**Work request**
Copy exactly the lines of the records below, and only those lines, beginning with the line that contains "mx_reconcile_required := mx_reconcile_required" and ending with the line that contains "(lease_expires_at : Z)".

Data supplied START

Definition claimed_execution (e : MigrationExecution) (claimed_at lease_expires_at : Z) : MigrationExecution :=
  {| mx_id := mx_id e; mx_plan_id := mx_plan_id e; mx_workspace_id := mx_workspace_id e;
     mx_revision := mx_revision e + 1; mx_status := mx_status e;
     mx_completed_step_count := mx_completed_step_count e; mx_transaction_id := mx_transaction_id e;
     mx_commit_outcome := mx_commit_outcome e; mx_sync_status := mx_sync_status e;
     mx_error_code := mx_error_code e; mx_error_message := mx_error_message e;
     mx_reconcile_required := mx_reconcile_required e; mx_recovery_available_at := Some lease_expires_at;
     mx_created_at := mx_created_at e; mx_updated_at := claimed_at |}.

(** The record of an execution under a lease. *)
Definition leased (r : ExecutionRecord) (execution : MigrationExecution) (lease_owner : string)
    (lease_expires_at : Z) : ExecutionRecord :=
  {| er_owner_id := er_owner_id r; er_execution := execution;
     er_confirmed_review_digest := er_confirmed_review_digest r;
     er_destructive_confirmed := er_destructive_confirmed r;
     er_external_changes_confirmed := er_external_changes_confirmed r;
     er_target_identity := er_target_identity r; er_intended_result := er_intended_result r;
     er_error_detail := er_error_detail r; er_lease_owner := Some lease_owner;
     er_lease_expires_at := Some lease_expires_at |}.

Data supplied END

**Solved problem**
     mx_reconcile_required := mx_reconcile_required e; mx_recovery_available_at := Some lease_expires_at;
     mx_created_at := mx_created_at e; mx_updated_at := claimed_at |}.

(** The record of an execution under a lease. *)
Definition leased (r : ExecutionRecord) (execution : MigrationExecution) (lease_owner : string)
    (lease_expires_at : Z) : ExecutionRecord :=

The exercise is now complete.